WHAT THE TASK ASKS » Below are some records; output all of them exactly as they read.

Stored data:

+--

(* ===== verification/_CoqProject ===== *)
-Q . S2P
Prelude.v
Wire.v
FrameSink.v
Token.v
SpecialFinder.v
SerialFraming.v
KissFraming.v
MessagePack.v
MessagePackRoundtrip.v
Channel.v
LemireIndex.v
Dedup.v
DedupHeap.v
DeadlineHeap.v
Evidence.v
AppData.v
Columns.v
KeyedMap.v
ChannelTable.v
DeadlineColumn.v
ChannelTableFixed.v
ChannelReceive.v
Routes.v
RoutesIndexed.v
Links.v
LinkData.v
LinksInvariant.v
LinksFixed.v
LinksDue.v
LinksHeap.v
ChannelSend.v
ChannelSendProofs.v
ChannelTimeouts.v
Announce.v
Acceptance.v
Interfaces.v
Lifetime.v
Timing.v
RowTable.v
DueTable.v
PathRequests.v
PathRequestsProofs.v
PathRequestWire.v
AnnounceSchedule.v
AnnounceScheduleRows.v
AnnounceSchedulePlan.v
DestinationLimits.v
DestinationLimitsProofs.v
InterfaceLimits.v
InterfaceLimitsProofs.v
RoutingTable.v
RoutingTableInvariant.v
RoutingTableLearning.v
RoutingTableQueries.v
RoutingTableEvidence.v
RoutingTableSample.v
Upstream.v
UpstreamRegistry.v
LinkEvidence.v
ChannelTeardown.v
PathRequestIngress.v
PathRequestIngressProofs.v
IngressSample.v
ReverseRoutes.v
TransportedLinks.v
TransportedLinksProofs.v
AnnounceWire.v
AnnounceWireProofs.v
IngressClassify.v
Relay.v
RelayProofs.v
LinkHandshake.v
LinkHandshakeProofs.v
LinkRelay.v
LinkRelayProofs.v
RelaySample.v
HeldAnnounces.v
HeldAnnounceTables.v
HeldAnnouncesProofs.v
IdentityTables.v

+--

WRITTEN SOLUTION »
(* ===== verification/_CoqProject ===== *)
-Q . S2P
Prelude.v
Wire.v
FrameSink.v
Token.v
SpecialFinder.v
SerialFraming.v
KissFraming.v
MessagePack.v
MessagePackRoundtrip.v
Channel.v
LemireIndex.v
Dedup.v
DedupHeap.v
DeadlineHeap.v
Evidence.v
AppData.v
Columns.v
KeyedMap.v
ChannelTable.v
DeadlineColumn.v
ChannelTableFixed.v
ChannelReceive.v
Routes.v
RoutesIndexed.v
Links.v
LinkData.v
LinksInvariant.v
LinksFixed.v
LinksDue.v
LinksHeap.v
ChannelSend.v
ChannelSendProofs.v
ChannelTimeouts.v
Announce.v
Acceptance.v
Interfaces.v
Lifetime.v
Timing.v
RowTable.v
DueTable.v
PathRequests.v
PathRequestsProofs.v
PathRequestWire.v
AnnounceSchedule.v
AnnounceScheduleRows.v
AnnounceSchedulePlan.v
DestinationLimits.v
DestinationLimitsProofs.v
InterfaceLimits.v
InterfaceLimitsProofs.v
RoutingTable.v
RoutingTableInvariant.v
RoutingTableLearning.v
RoutingTableQueries.v
RoutingTableEvidence.v
RoutingTableSample.v
Upstream.v
UpstreamRegistry.v
LinkEvidence.v
ChannelTeardown.v
PathRequestIngress.v
PathRequestIngressProofs.v
IngressSample.v
ReverseRoutes.v
TransportedLinks.v
TransportedLinksProofs.v
AnnounceWire.v
AnnounceWireProofs.v
IngressClassify.v
Relay.v
RelayProofs.v
LinkHandshake.v
LinkHandshakeProofs.v
LinkRelay.v
LinkRelayProofs.v
RelaySample.v
HeldAnnounces.v
HeldAnnounceTables.v
HeldAnnouncesProofs.v
IdentityTables.v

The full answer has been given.